** Opening RECORDS TO PROCESS block **
(* ===== verification/DashboardSample.v ===== *)
(** * A dashboard for concrete runs

    A database in memory that answers every statement, with integers of 64 bits
    and text ordered by its bytes; clocks that advance twenty seconds a reading,
    and a handle on them. *)
From S2P Require Import Prelude F64 Text Ethers Config ConfigEnv Rpc RpcFacts Payload Storage Telemetry Dashboard DashboardHandle DashboardFacts.
#[local] Open Scope string_scope.
#[local] Open Scope Z_scope.

Definition within_i64 (n : Z) : option Z := if (- 2 ^ 63 <=? n) && (n <? 2 ^ 63) then Some n else None.
Lemma within_i64_spec n : in_i64 n -> within_i64 n = Some n.
Proof. intros [L U]. unfold within_i64. apply Z.leb_le in L as ->. by apply Z.ltb_lt in U as ->. Qed.
Lemma within_i64_exact n c : within_i64 n = Some c -> c = n.
Proof. unfold within_i64. destruct (_ && _); [by intros [= ->]|done]. Qed.

Definition in_memory : Database := {|
  is_postgres := false; answers := fun _ => true; refusal := fun _ => "refused"; storable := fun _ => true;
  int_add := fun a b => within_i64 (a + b); int_sum := fun l => within_i64 (foldr Z.add 0 l);
  real_sum := fsum; real_avg := fun l => (fsum l / f64_of_Z (Z.of_nat (length l)))%f64;
  int_avg := fun l => (f64_of_Z (foldr Z.add 0%Z l) / f64_of_Z (Z.of_nat (length l)))%f64;
  text_lt := fun a b => match String.compare a b with Lt => true | _ => false end;
  text_as_int := parse_i64; parse_address := fun _ => None; bare_row := fun A l => head l;
  listing := fun K V _ _ m => map_to_list m;
  int_add_exact := fun a b c => within_i64_exact (a + b) c; int_add_spec := fun a b => within_i64_spec (a + b);
  int_sum_spec := fun l _ => within_i64_spec (foldr Z.add 0 l);
  listing_perm := fun K V _ _ m => Permutation_refl (map_to_list m) |}.
Definition by_number : Chrono := {| rfc3339 := show_Z; bucket_minute := fun t => show_Z (Z.max 0 (t / (60 * secs))) |}.
Definition working_files : Files := {| io_ok := fun _ => true |}.
Definition steady_clocks : Panel := {|
  utc_clock := fun i => Z.of_nat i * 20 * secs; instant_clock := fun i => Z.of_nat i * 20 * secs;
  rpc_clock := fun i => Z.of_nat i * 20 * secs; variables := fun _ => None; display_f64 := fmt_fixed 4;
  debug_address := show_Z; json_text := fun _ _ => "{}" |}.

Definition sample_storage : Storage := {| network := "ethereum"; statements := 0; tables := Tables_empty |}.
Definition sample_world : World := {| fleet := sample_fleet; tick := 10 |}.
Abbreviation sample_new :=
  (@new in_memory by_number steady_clocks (Config.sample_config Aggressive true []) 1 1 0 0 sample_storage sample_world
     ∅ 0 0).
(* ===== verification/Wallets.v ===== *)
(** * Wallet files ([wallets.rs])

    The private keys of a file, one per line or a JSON list: blanks are skipped,
    what is no key is invalid, a key seen before is a duplicate, and the others
    are parsed. Reading files, JSON and the parser of keys are parameters. *)
From S2P Require Import Prelude Text Executor.
From Stdlib Require Import Sorted Permutation.
#[local] Open Scope string_scope.
#[local] Open Scope Z_scope.

(** [fs::read_to_string]. *)
Inductive FileRead := Contents (s : string) | NotFound | ReadError (e : string).

Record LoadedWallets (W : Type) := {
  lw_wallets : list W;
  total_read : nat;
  unique : nat;
  duplicates : nat;
  invalid : nat }.
Arguments lw_wallets {W} _.
Arguments total_read {W} _.
Arguments unique {W} _.
Arguments duplicates {W} _.
Arguments invalid {W} _.

Definition is_hexdigit (c : ascii) : bool :=
  let n := ascii_code c in
  ((48 <=? n)%N && (n <=? 57)%N) || ((65 <=? n)%N && (n <=? 70)%N) || ((97 <=? n)%N && (n <=? 102)%N).
Fixpoint all_hex (s : string) : bool :=
  match s with "" => true | String c s => is_hexdigit c && all_hex s end.

(** The digits with one prefix [0x], in lower case. *)
Definition normalize_private_key (value : string) : option string :=
  let trimmed := default (trim value) (strip_prefix (trim value) "0x") in
  if negb (String.length trimmed =? 64)%nat || negb (all_hex trimmed) then None
  else Some ("0x" +:+ to_lower trimmed).

Section Load.
Context {W : Type} (parse_wallet : Z -> string -> option W) (parse_json : string -> string + list string).
Context (read_to_string : string -> FileRead) (extension : string -> option string).

(** What both loops carry. *)
Record Loading := {
  seen : gset string;
  wallets : list W;
  dups : nat;
  bad : nat }.
Definition nothing_loaded : Loading := {| seen := ∅; wallets := []; dups := 0; bad := 0 |}.
Definition add_bad (l : Loading) : Loading :=
  {| seen := seen l; wallets := wallets l; dups := dups l; bad := S (bad l) |}.
Definition load_key (chain_id : Z) (l : Loading) (key : string) : Loading :=
  match normalize_private_key key with
  | None => add_bad l
  | Some normalized =>
      if bool_decide (normalized ∈ seen l) then
        {| seen := seen l; wallets := wallets l; dups := S (dups l); bad := bad l |}
      else
        let l := {| seen := {[normalized]} ∪ seen l; wallets := wallets l; dups := dups l; bad := bad l |} in
        match parse_wallet chain_id normalized with
        | Some wallet => {| seen := seen l; wallets := wallets l ++ [wallet]; dups := dups l; bad := bad l |}
        | None => add_bad l
        end
  end.

Definition empty_wallets : LoadedWallets W :=
  {| lw_wallets := []; total_read := 0; unique := 0; duplicates := 0; invalid := 0 |}.

(** The text file counts the lines it reads. *)
Definition load_line (chain_id : Z) (counted : nat * Loading) (line : string) : nat * Loading :=
  let trimmed := trim line in
  if String.eqb trimmed "" then counted else (S counted.1, load_key chain_id counted.2 trimmed).
Definition load_from_keys_txt (path : string) (chain_id : Z) : string + LoadedWallets W :=
  match read_to_string path with
  | NotFound => inr empty_wallets
  | ReadError e => inl e
  | Contents content =>
      let '(read, l) := foldl (load_line chain_id) (0%nat, nothing_loaded) (lines content) in
      inr {| lw_wallets := wallets l; total_read := read; unique := length (wallets l);
             duplicates := dups l; invalid := bad l |}
  end.

Definition load_from_json (path : string) (chain_id : Z) : string + LoadedWallets W :=
  match read_to_string path with
  | NotFound => inr empty_wallets
  | ReadError e => inl e
  | Contents content =>
      match parse_json content with
      | inl e => inl e
      | inr entries =>
          let l := foldl (load_key chain_id) nothing_loaded entries in
          inr {| lw_wallets := wallets l; total_read := length (wallets l) + dups l + bad l;
                 unique := length (wallets l); duplicates := dups l; invalid := bad l |}
      end
  end.

Definition load_wallets (path : string) (chain_id : Z) : string + LoadedWallets W :=
  if bool_decide (extension path = Some "json") then load_from_json path chain_id
  else load_from_keys_txt path chain_id.
End Load.

(** ** What is loaded *)

(** The first occurrence of every key that is not in [known]. *)
Fixpoint first_of (known : gset string) (keys : list string) : list string :=
  match keys with
  | [] => []
  | key :: keys =>
      if bool_decide (key ∈ known) then first_of known keys else key :: first_of ({[key]} ∪ known) keys
  end.

Lemma first_of_known known keys key : key ∈ first_of known keys -> (key ∉ known) /\ key ∈ keys.
Proof.
  revert known. induction keys as [|k keys IH]; intros known; simpl; [by intros ?%elem_of_nil|].
  case_bool_decide as K.
  - intros [? ?]%IH. set_solver.
  - intros [->|[? ?]%IH]%elem_of_cons; set_solver.
Qed.
Lemma first_of_NoDup known keys : NoDup (first_of known keys).
Proof.
  revert known. induction keys as [|k keys IH]; intros known; simpl; [constructor|].
  case_bool_decide; [apply IH|]. constructor; [|apply IH]. intros [N _]%first_of_known. set_solver.
Qed.
Lemma first_of_all keys known key : key ∈ keys -> key ∉ known -> key ∈ first_of known keys.
Proof.
  revert known. induction keys as [|k keys IH]; intros known; simpl; [by intros ?%elem_of_nil|].
  intros [->|I]%elem_of_cons N; case_bool_decide; [done|by left|by apply IH|].
  destruct (decide (key = k)) as [->|D]; [by left|]. right. apply IH; set_solver.
Qed.
Lemma first_of_length known keys : (length (first_of known keys) <= length keys)%nat.
Proof.
  revert known. induction keys as [|k keys IH]; intros known; simpl; [done|].
  case_bool_decide; simpl; [pose proof (IH known)|pose proof (IH ({[k]} ∪ known))]; lia.
Qed.
Lemma omap_length {A B} (f : A -> option B) l : (length (omap f l) <= length l)%nat.
Proof. induction l as [|x l IH]; csimpl; [done|]. destruct (f x); csimpl; lia. Qed.

Lemma all_hex_lower s : all_hex (to_lower s) = all_hex s.
Proof.
  induction s as [|c s IH]; [done|]. cbn [to_lower all_hex]. rewrite IH. f_equal.
  destruct c as [[] [] [] [] [] [] [] []]; reflexivity.
Qed.
Lemma to_lower_length s : String.length (to_lower s) = String.length s.
Proof. induction s as [|c s IH]; [done|]. cbn. by rewrite IH. Qed.
Lemma to_lower_idem s : to_lower (to_lower s) = to_lower s.
Proof.
  induction s as [|c s IH]; [done|]. cbn [to_lower]. rewrite IH. f_equal.
  destruct c as [[] [] [] [] [] [] [] []]; reflexivity.
Qed.

Section Loaded.
Context {W : Type} (parse_wallet : Z -> string -> option W).
Abbreviation load_key := (load_key parse_wallet).

(** The report a list of keys deserves. *)
Definition wallet_report (chain_id : Z) (keys : list string) : LoadedWallets W :=
  let normalized := omap normalize_private_key keys in
  let distinct := first_of ∅ normalized in
  let loaded := omap (parse_wallet chain_id) distinct in
  {| lw_wallets := loaded; total_read := length keys; unique := length loaded;
     duplicates := length normalized - length distinct;
     invalid := (length keys - length normalized) + (length distinct - length loaded) |}.

Lemma load_keys chain_id keys l0 :
  let l := foldl (load_key chain_id) l0 keys in
  let normalized := omap normalize_private_key keys in
  let distinct := first_of (seen l0) normalized in
  let loaded := omap (parse_wallet chain_id) distinct in
  wallets l = (wallets l0 ++ loaded)%list /\
  (dups l + length distinct = dups l0 + length normalized)%nat /\
  (bad l + length normalized + length loaded = bad l0 + length keys + length distinct)%nat.
Proof.
  revert l0. induction keys as [|key keys IH]; intros l0.
  { cbn. rewrite app_nil_r. split_and!; [done|lia|lia]. }
  cbn [foldl]. destruct (IH (load_key chain_id l0 key)) as (I1 & I2 & I3). cbv zeta. rewrite I1.
  remember (load_key chain_id l0 key) as l1 eqn:E. set (final := foldl _ l1 keys) in *. clearbody final. clear IH I1.
  unfold Wallets.load_key in E. csimpl. destruct (normalize_private_key key) as [k|]; csimpl.
  2: { subst l1. cbn in *. split_and!; [done|lia|lia]. }
  case_bool_decide as K; csimpl; [subst l1; cbn in *; split_and!; [done|lia|lia]|].
  destruct (parse_wallet chain_id k) as [wallet|]; subst l1; cbn in *; split_and!; try done; try lia.
  by rewrite <- app_assoc.
Qed.

(** The keys of a text file: its lines, trimmed, without the blank ones. *)
Definition keys_of (content : string) : list string :=
  filter (fun key => key <> "") (trim <$> lines content).
Lemma load_lines chain_id ls n l0 :
  foldl (load_line parse_wallet chain_id) (n, l0) ls =
  let keys := filter (fun key => key <> "") (trim <$> ls) in
  ((n + length keys)%nat, foldl (load_key chain_id) l0 keys).
Proof.
  revert n l0. induction ls as [|line ls IH]; intros n l0; [cbn; by rewrite Nat.add_0_r|].
  cbn [foldl]. unfold load_line at 2. rewrite fmap_cons, filter_cons. cbn [fst snd].
  destruct (String.eqb_spec (trim line) "") as [E|E].
  - rewrite decide_False by tauto. apply IH.
  - rewrite decide_True by done. rewrite IH. cbn. f_equal. lia.
Qed.

Context (parse_json : string -> string + list string) (read_to_string : string -> FileRead).

(** C39: the text file and the JSON file load the same from the same keys: every key
    is a wallet, a duplicate or invalid, the wallets are those of the distinct
    normalized keys, in the order of their first occurrence; a normalized key is
    [0x] and 64 lower-case digits, so that two spellings of one key are one. *)
Theorem wallet_files_agree path chain_id content :
  read_to_string path = Contents content ->
  load_from_keys_txt parse_wallet read_to_string path chain_id = inr (wallet_report chain_id (keys_of content)) /\
  (forall keys, parse_json content = inr keys ->
     load_from_json parse_wallet parse_json read_to_string path chain_id = inr (wallet_report chain_id keys)) /\
  (forall keys, let report := wallet_report chain_id keys in
     (unique report + duplicates report + invalid report = total_read report)%nat /\
     exists distinct, NoDup distinct /\ lw_wallets report = omap (parse_wallet chain_id) distinct /\
       (forall k, k ∈ distinct <-> exists key, key ∈ keys /\ normalize_private_key key = Some k) /\
       Forall (fun k => exists digits, k = "0x" +:+ digits /\ String.length digits = 64%nat /\
                 all_hex digits = true /\ to_lower digits = digits) distinct).
Proof.
  intros R.
  assert (A : forall keys, let normalized := omap normalize_private_key keys in
    let distinct := first_of ∅ normalized in
    (length (omap (parse_wallet chain_id) distinct) <= length distinct <= length normalized)%nat
    /\ (length normalized <= length keys)%nat).
  { intros keys. cbv zeta. split; [split; [apply omap_length|apply first_of_length]|apply omap_length]. }
  assert (F : forall keys, let l := foldl (load_key chain_id) nothing_loaded keys in
    let report := wallet_report chain_id keys in
    wallets l = lw_wallets report /\ dups l = duplicates report /\ bad l = invalid report).
  { intros keys. pose proof (A keys) as L. pose proof (load_keys chain_id keys nothing_loaded) as K.
    cbv zeta in K, L |- *. cbn [seen wallets dups bad nothing_loaded app] in K. cbn [lw_wallets duplicates invalid wallet_report].
    destruct K as (-> & K2 & K3). split_and!; [done|lia|lia]. }
  split_and!.
  - unfold load_from_keys_txt. rewrite R, load_lines. cbv beta iota zeta. fold (keys_of content). destruct (F (keys_of content)) as (-> & -> & ->). done.
  - intros keys J. unfold load_from_json. rewrite R, J. cbv beta iota zeta. destruct (F keys) as (-> & -> & ->).
    pose proof (A keys) as L. cbv zeta in L. f_equal. unfold wallet_report. cbn. f_equal. lia.
  - intros keys. pose proof (A keys) as L. cbv zeta in L |- *. split; [cbn; lia|].
    exists (first_of ∅ (omap normalize_private_key keys)). split; [apply first_of_NoDup|]. split; [done|].
    assert (M : forall k, k ∈ first_of ∅ (omap normalize_private_key keys) <->
      exists key, key ∈ keys /\ normalize_private_key key = Some k).
    { intros k. rewrite <- list_elem_of_omap. split; [by intros [_ ?]%first_of_known|].
      intros I. apply first_of_all; [done|set_solver]. }
    split; [exact M|]. apply Forall_forall. intros k (key & _ & N)%M. unfold normalize_private_key in N.
    destruct (_ =? 64)%nat eqn:L64; [|done]. destruct (all_hex _) eqn:X; [|done]. injection N as <-.
    eexists. split_and!; [done|rewrite to_lower_length; by apply Nat.eqb_eq|by rewrite all_hex_lower|apply to_lower_idem].
Qed.
End Loaded.

(** One key spelled twice, one line that is none. *)
Definition sample_key (prefix : string) : string :=
  prefix +:+ "00000000000000000000000000000000000000000000000000000000000000aB".
Definition sample_file : string :=
  sample_key "0x" +:+ String LF (sample_key "  ") +:+ String LF "" +:+ String LF "nothing" +:+ String LF "".
Lemma wallet_files_agree_witness :
  load_from_keys_txt (fun _ key => Some key) (fun _ => Contents sample_file) "keys.txt" 137 =
    inr {| lw_wallets := ["0x00000000000000000000000000000000000000000000000000000000000000ab"];
           total_read := 3; unique := 1; duplicates := 1; invalid := 1 |}.
Proof.
  destruct (wallet_files_agree (fun _ key => Some key) (fun _ => inl "") (fun _ => Contents sample_file) "keys.txt" 137
              sample_file eq_refl) as (T & _). rewrite T. vm_compute. reflexivity.
Defined.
** Closing RECORDS TO PROCESS block **
**GOAL OF THE EXERCISE:** Using the data above, reproduce exactly the lines from the line that contains "dups : nat;" through the line that contains "(** The text", including both.

**THE COMPLETED TASK:**
  dups : nat;
  bad : nat }.
Definition nothing_loaded : Loading := {| seen := ∅; wallets := []; dups := 0; bad := 0 |}.
Definition add_bad (l : Loading) : Loading :=
  {| seen := seen l; wallets := wallets l; dups := dups l; bad := S (bad l) |}.
Definition load_key (chain_id : Z) (l : Loading) (key : string) : Loading :=
  match normalize_private_key key with
  | None => add_bad l
  | Some normalized =>
      if bool_decide (normalized ∈ seen l) then
        {| seen := seen l; wallets := wallets l; dups := S (dups l); bad := bad l |}
      else
        let l := {| seen := {[normalized]} ∪ seen l; wallets := wallets l; dups := dups l; bad := bad l |} in
        match parse_wallet chain_id normalized with
        | Some wallet => {| seen := seen l; wallets := wallets l ++ [wallet]; dups := dups l; bad := bad l |}
        | None => add_bad l
        end
  end.

Definition empty_wallets : LoadedWallets W :=
  {| lw_wallets := []; total_read := 0; unique := 0; duplicates := 0; invalid := 0 |}.

(** The text file counts the lines it reads. *)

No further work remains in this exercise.